37. Remittance flows from Australia have remained broadly stable while regional correspondent banking relationships with Australian banks have continued. AUSTRAC’s tracking of international funds flowing through financial intermediaries registered in Australia suggests no significant change in patterns or magnitudes of remittance flows. That said, money transfer operators have been subject to structural change, given evolving financial technology, and regulatory change. While some operators have had their bank accounts closed, this has only affected a subset among them. However, money transfer operators have faced increased costs and complexities of doing business. At this stage, there is no evidence that Australian banks have stopped correspondent banking and other business with neighboring Pacific Islands. Nevertheless, recognizing the potential for negative spillovers, the authorities have formed a high-level interdepartmental committee to coordinate policies, intensified consultation with the industry, provided neighboring countries with technical assistance to deal with AML/CFT challenges, and actively engaged in the G20 Global Partnership for Financial Inclusion.

Authorities' Views

38. The authorities concurred that policies should focus on further strengthening resilience to housing market and other shocks with macro-financial implication. Regarding “unquestionably strong” capital ratio of banks, APRA stressed that a top quartile positioning relative to international peers is only one guidepost and that other benchmarks would be used as well. For example, capital positions against rating agency measures of capital strength would be assessed and the result of stress tests can also be informative. In terms of timing, APRA did not expect that final standards on unquestionably strong capital ratio would be released soon, given that 2017 will be a year of consultation. The standards would be unlikely to take effect until at least a year after that to facilitate an orderly build-up of capital. APRA indicated openness to the use of a range of prudential measures in case they are needed.
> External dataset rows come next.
#[export] Instance projection_le_dec lhs rhs : Decision (projection_le lhs rhs).
Proof. unfold projection_le. destruct (eqb _ _); apply _. Defined.

Section layout.
Context {V E LogicalType : Type}.

Record SortLayout := {
  payload_layout : list LogicalType;
  input_projection_map : list Z;
  output_projection_columns : list SortProjectionColumn
}.

(** [emplace] keeps the first key of an input column. *)
Definition input_column_to_key (orders : list (BoundOrderByNode E LogicalType)) : gmap Z Z :=
  foldl (fun m '(key_idx, order) =>
    match order_expression order with
    | BOUND_REF _ index =>
        match m !! index with None => <[index := Z.of_nat key_idx]> m | Some _ => m end
    | OTHER _ _ => m
    end) ∅ (imap pair orders).

(** One output column. *)
Definition project_column (keys : gmap Z Z) (input_types : list LogicalType)
    (s : SortLayout) (column : nat * Z) : option SortLayout :=
  let '(output_col, input_col_idx) := column in
  match keys !! input_col_idx with
  | Some key_idx =>
      Some {| payload_layout := payload_layout s; input_projection_map := input_projection_map s;
              output_projection_columns := output_projection_columns s ++
                [{| is_payload := false; layout_col_idx := key_idx; output_col_idx := Z.of_nat output_col |}] |}
  | None =>
      type ← zload input_types input_col_idx;
      Some {| payload_layout := payload_layout s ++ [type];
              input_projection_map := input_projection_map s ++ [input_col_idx];
              output_projection_columns := output_projection_columns s ++
                [{| is_payload := true; layout_col_idx := Z.of_nat (length (payload_layout s));
                    output_col_idx := Z.of_nat output_col |}] |}
  end.

(** All input columns, if no projection is given. *)
Definition fill_projection (input_types : list LogicalType) (projection_map : list Z) : list Z :=
  match projection_map with
  | [] => zrange 0 (Z.of_nat (length input_types))
  | _ => projection_map
  end.

Definition Sort_new (orders : list (BoundOrderByNode E LogicalType)) (input_types : list LogicalType)
    (projection_map : list Z) : option SortLayout :=
  s ← ofold (project_column (input_column_to_key orders) input_types)
        {| payload_layout := []; input_projection_map := []; output_projection_columns := [] |}
        (imap pair (fill_projection input_types projection_map));
  Some {| payload_layout := payload_layout s; input_projection_map := input_projection_map s;
          output_projection_columns := merge_sort projection_le (output_projection_columns s) |}.

(** The columns of the key and of the payload of a row in [Sink]. *)
Context (eval : E -> list V -> V).
(* ===== verification/SortInvariant.v ===== *)
(** * The sort operator: theorems

    Every interleaving of the threads of Sort keeps the invariant [sort_ok]: no
    assertion fails, the loop that doubles the request ends, no row is lost, and all
    runs that were handed over are sorted and were finalized with the same flag that
    the merger gets. *)

From S2P Require Import Prelude Sort.

Section sort_invariant.
Context {A : Type} (SizeInBytes : list A -> Z) (sort_run : list A -> list A) (le : A -> A -> Prop).
Context (is_index_sort force_external verify_parallelism : bool).
Context (num_threads minimum_reservation max_rows : Z).

(** The sort of a run sorts, and runs of at most [max_rows] rows fit in memory. *)
Context (Hsort : forall rows, sort_run rows ≡ₚ rows /\ StronglySorted le (sort_run rows)).
Context (Hthreads : 1 <= num_threads < 2 ^ 32).
Context (Hsize : forall rows, Z.of_nat (length rows) <= max_rows ->
  0 <= SizeInBytes rows /\ 4 * (num_threads * SizeInBytes rows) <= 2 ^ 61).
Context (Hminimum : 1 <= minimum_reservation <= 2 ^ 62).

Abbreviation run := (SortedRun A).
Abbreviation global := (SortGlobalSinkState A).
Abbreviation local := (SortLocalSinkState A).
Abbreviation thread := (SortThread (A := A)).
Abbreviation TryFinishSink := (TryFinishSink SizeInBytes sort_run).
Abbreviation sink_chunk := (sink_chunk SizeInBytes sort_run num_threads).
Abbreviation sink_locked := (sink_locked SizeInBytes sort_run is_index_sort num_threads).
Abbreviation TryIncreaseReservation := (TryIncreaseReservation SizeInBytes is_index_sort num_threads).

(** ** The request *)

Lemma double_request_ok fuel required request :
  1 <= request <= 2 ^ 63 -> required <= 2 ^ 62 -> required <= request * 2 ^ Z.of_nat fuel ->
  exists r, double_request fuel required request = Some r /\ required <= r /\ 1 <= r <= Z.max request (2 * required).
Proof.
  clear. revert request. induction fuel as [| fuel IH]; intros request Hr Hq Hf; cbn [double_request].
  - change (2 ^ Z.of_nat 0) with 1 in Hf. rewrite (proj2 (Z.ltb_ge _ _)) by lia. exists request. split; [done | lia].
  - destruct (Z.ltb_spec request required); [| exists request; split; [done | lia]].
    assert (u64 (request * 2) = request * 2) as -> by (apply u64_small; lia).
    rewrite Nat2Z.inj_succ, Z.pow_succ_r in Hf by lia.
    destruct (IH (request * 2)) as (r & E & Hle & Hb); [lia | done | lia |].
    exists r. split; [done |]. lia.
Qed.

Lemma required_memory_ok (r : run) :
  Z.of_nat (length (run_rows r)) <= max_rows ->
  num_threads * SizeInBytes (run_rows r) <= required_memory SizeInBytes is_index_sort num_threads r <= 2 ^ 61.
Proof.
  intros [H0 Hb]%Hsize. unfold required_memory.
  assert (0 <= num_threads * SizeInBytes (run_rows r)) by lia.
  rewrite (u64_small (num_threads * _)) by lia.
  destruct is_index_sort; [rewrite u64_small by lia |]; lia.
Qed.

(** ** The states *)

Definition run_done (external : bool) (r : run) : Prop :=
  finalized r = true /\ StronglySorted le (run_rows r) /\ run_external r = external.

Record global_ok (g : global) : Prop := {
  g_remaining : 1 <= remaining_size g <= 2 ^ 62;
  g_runs : Forall (run_done (sg_external g)) (sg_sorted_runs g);
  g_not_external : sg_sorted_runs g <> [] -> sg_external g = false -> any_combined g = true;
  g_tuples : sorted_tuples g = Z.of_nat (length (mjoin (run_rows <$> sg_sorted_runs g)));
  g_total : sg_total_count g = 0;
  g_partition_size : sg_partition_size g = 0
}.

Definition local_rows (l : local) : list A := default [] (run_rows <$> sorted_run l).

Definition pc_ok (g : global) (pc : SortPc) (l : local) : Prop :=
  (sl_external l = true -> sg_external g = true) /\
  match pc with
  | sinking => forall r, sorted_run l = Some r -> finalized r = false /\
      (any_combined g = false -> SizeInBytes (run_rows r) <= maximum_run_size l)
  | locking => exists r, sorted_run l = Some r /\ finalized r = false
  | adding => exists r, sorted_run l = Some r /\ run_done true r /\ sg_external g = true
  | finalizing => exists r, sorted_run l = Some r /\ finalized r = false /\ any_combined g = true
  | adding_last => exists r, sorted_run l = Some r /\ run_done (sg_external g) r /\ any_combined g = true
  | done_sinking => sorted_run l = None
  end.

(** What a step of one thread leaves for the others. *)
Record global_le (g g' : global) : Prop := {
  le_external : sg_external g = true -> sg_external g' = true;
  le_combined : any_combined g = true -> any_combined g' = true /\ sg_external g' = sg_external g
}.

Lemma sort_global_le_refl g : global_le g g.
Proof. by split. Qed.

Lemma pc_ok_mono g g' pc l : global_le g g' -> pc_ok g pc l -> pc_ok g' pc l.
Proof.
  intros [He Hc] [Hl Hpc]. split; [auto |]. destruct pc; [| done | | | | done].
  - intros r Hr. destruct (Hpc r Hr) as [Hf Hs]. split; [done |]. intros Ha. apply Hs.
    destruct (any_combined g) eqn:E; [| done]. destruct (Hc eq_refl) as [Ha' _]. congruence.
  - destruct Hpc as (r & ? & ? & ?). exists r. auto.
  - destruct Hpc as (r & ? & ? & Ha). exists r. destruct (Hc Ha). auto.
  - destruct Hpc as (r & ? & ? & Ha). exists r. destruct (Hc Ha) as [? ->]. auto.
Qed.

(** ** Steps of the sink *)

Lemma TryFinishSink_ok l r :
  sorted_run l = Some r -> finalized r = false ->
  exists l' pc, TryFinishSink l = Some (l', pc) /\
    ((pc = Some sinking /\ l' = l /\ SizeInBytes (run_rows r) < maximum_run_size l) \/
     (pc = Some adding /\ sl_external l = true /\ exists r', l' = set_run r' l /\ run_done true r' /\
        run_rows r' ≡ₚ run_rows r) \/
     (pc = None /\ l' = l /\ sl_external l = false /\ maximum_run_size l <= SizeInBytes (run_rows r))).
Proof.
  intros Hr Hf. unfold Sort.TryFinishSink. rewrite Hr. cbn [mbind option_bind].
  destruct (Z.ltb_spec (SizeInBytes (run_rows r)) (maximum_run_size l)); [by eexists _, _; split; [| left] |].
  destruct (sl_external l) eqn:El; [| eexists _, _; split; [done |]; by right; right].
  unfold SortedRun_Finalize. rewrite Hf. cbn [mbind option_bind]. eexists _, _. split; [done |]. right. left.
  split; [done |]. split; [done |]. eexists. split; [done |]. destruct (Hsort (run_rows r)). by split.
Qed.

(** What [Sink] does to the rows of the thread. *)
Definition sunk (g g' : global) (l : local) (chunk : list A) (l' : local) (pc : SortPc) : Prop :=
  pc_ok g' pc l' /\ local_rows l' ≡ₚ local_rows l ++ chunk /\ pc ∈ [sinking; locking; adding].

Lemma sink_chunk_ok g l chunk :
  pc_ok g sinking l ->
  exists l' pc, sink_chunk g l chunk = Some (l', pc) /\ sunk g g l chunk l' pc.
Proof.
  intros [Hext Hpc]. unfold Sort.sink_chunk.
  assert (exists l1 r, (match sorted_run l with
       | None => UpdateLocalState num_threads g <$> InitializeSortedRun l
       | Some _ => Some l
       end) = Some l1 /\ sorted_run l1 = Some r /\ finalized r = false /\
       (sl_external l1 = true -> sg_external g = true) /\ run_rows r = local_rows l)
    as (l1 & r & -> & Hr & Hf & Hext1 & Hrows).
  { unfold InitializeSortedRun, local_rows. destruct (sorted_run l) as [r |] eqn:Er.
    - exists l, r. destruct (Hpc r eq_refl). by split_and!.
    - eexists _, _. split; [done |]. by split_and!. }
  cbn [mbind option_bind]. rewrite Hr. cbn [mbind option_bind]. unfold SortedRun_Sink. rewrite Hf.
  cbn [mbind option_bind]. set (r1 := {| run_rows := run_rows r ++ chunk; finalized := false; run_external := _ |}).
  destruct (TryFinishSink_ok (set_run r1 l1) r1 eq_refl eq_refl) as (l2 & pc & -> & Hl2).
  cbn [mbind option_bind]. eexists _, _. split; [done |]. unfold sunk, pc_ok.
  destruct Hl2 as [(-> & -> & Hs) | [(-> & He & r' & -> & Hr' & Hp) | (-> & -> & He & Hs)]];
    cbn [default from_option id set_run sorted_run sl_external local_rows maximum_run_size] in *.
  - split_and!; [done | | by rewrite <- Hrows | set_solver]. intros r2 [= <-]. split; [done | lia].
  - split_and!; [done | | by rewrite <- Hrows | set_solver]. exists r'. split_and!; auto.
  - split_and!; [done | | by rewrite <- Hrows | set_solver]. by exists r1.
Qed.

(** The runs and the counters of the state stay as they are. *)
Record same_runs (g g' : global) : Prop := {
  same_sorted_runs : sg_sorted_runs g' = sg_sorted_runs g;
  same_tuples : sorted_tuples g' = sorted_tuples g;
  same_combined : any_combined g' = any_combined g;
  same_total : sg_total_count g' = sg_total_count g;
  same_partition_size : sg_partition_size g' = sg_partition_size g
}.

Lemma TryIncreaseReservation_ok answer g l r :
  1 <= remaining_size g <= 2 ^ 62 -> sg_external g = false -> sorted_run l = Some r ->
  Z.of_nat (length (run_rows r)) <= max_rows -> reservation g / num_threads <= SizeInBytes (run_rows r) ->
  exists g', TryIncreaseReservation answer g l = Some g' /\ 1 <= remaining_size g' <= 2 ^ 62 /\
    same_runs g g' /\ (any_combined g = true -> sg_external g' = false) /\
    (sg_external g' = false -> any_combined g = false ->
     SizeInBytes (run_rows r) <= reservation g' / num_threads).
Proof.
  intros Hrem Hext Hr Hlen Hmax. unfold Sort.TryIncreaseReservation. rewrite Hext.
  destruct (Z.ltb_spec (reservation g) (remaining_size g)).
  { eexists. split; [done |]. cbn. rewrite Hext. split; [done |]. split; [by split |].
    split; [by intros -> |]. by destruct (any_combined g). }
  rewrite Hr. cbn [mbind option_bind]. pose proof (required_memory_ok r Hlen) as Hreq.
  destruct (Hsize _ Hlen) as [H0 Hs].
  assert (u64 (remaining_size g * 2) = remaining_size g * 2) as -> by (apply u64_small; lia).
  destruct (double_request_ok 64 (required_memory SizeInBytes is_index_sort num_threads r)
    (remaining_size g * 2)) as (request & -> & Hge & Hb); [lia | lia | change (2 ^ Z.of_nat 64) with (2 ^ 64); lia |].
  cbn [mbind option_bind]. unfold request_reservation. rewrite (proj2 (Z.eqb_neq request 0)) by lia.
  cbn [mbind option_bind reservation].
  assert (reservation g < num_threads * SizeInBytes (run_rows r) + num_threads) as Hres.
  { pose proof (Z.mul_succ_div_gt (reservation g) num_threads). nia. }
  eexists. split; [done |]. destruct (Z.ltb_spec answer (required_memory SizeInBytes is_index_sort num_threads r));
    cbn; rewrite ?Hext; (split; [lia | split; [by split | split]]).
  - by intros ->.
  - intros He Hc. by rewrite Hc in He.
  - done.
  - intros _ _. apply Z.div_le_lower_bound; lia.
Qed.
39. The Treasury continues its efforts to introduce new legislation to deliver on the Government’s financial system agenda. In its response to the recommendations of the Financial System Inquiry (FSI), the government announced 48 measures, including on the crisis management toolkit, banks resolution, and consumer protection, which require legislation to be prepared and worked through the legislative process.

C. Keeping Up Productivity Growth

40. Maintaining high productivity growth rates may be challenging. Aggregate labor productivity growth in Australia has remained stable over the past decade and a half, increasing at an annual average rate of around 1.5 percent. More recently, however, labor productivity growth has slowed, with weaker multifactor productivity especially in the services sectors, which have accounted for most of the growth in employment since the end of the mining boom. At the same time, weak non-mining investment has likely resulted in less capital deepening.

41. Moving ahead with a range of smaller reforms may nevertheless boost productivity. After a wave of reforms in the early 1990s, there are few low-hanging fruit in terms of large-scale structural policies. Australia generally ranks favorably compared to other OECD countries in key “ease of doing business” areas, although its relatively favorable position has eroded over time as other countries have also improved and progress on reforms in Australia has slowed. Policy priorities have been identified in commissioned expert Reviews and Inquiries, while the Productivity Commission provides the government with research and analysis. The reform agenda, including on the tax side, has been shaped by the 2015 Competition Policy Review (“Harper Review”) and the 2014 Financial System Inquiry (“Murray Inquiry”).

Staff Views

42. Recent structural reforms have appropriately focused on fostering innovation. Innovation is key to factor productivity growth, but there are sizeable gaps relative to the frontier in this dimension. Investment in knowledge capital is relatively low in Australia, partly reflecting low R&D spending relative to other advanced economies. The government’s National Innovation and Science Agenda (NISA) allocates $1.1 billion (less than 0.1 percent of GDP) over four years to boost innovation and entrepreneurship in the high-tech sector, including through tax breaks. Recognizing the difficulties in fostering innovation through policies, the authorities are closely monitoring outcomes to ensure policy effectiveness. The government plans to continue and expand the program if it proves to be effective.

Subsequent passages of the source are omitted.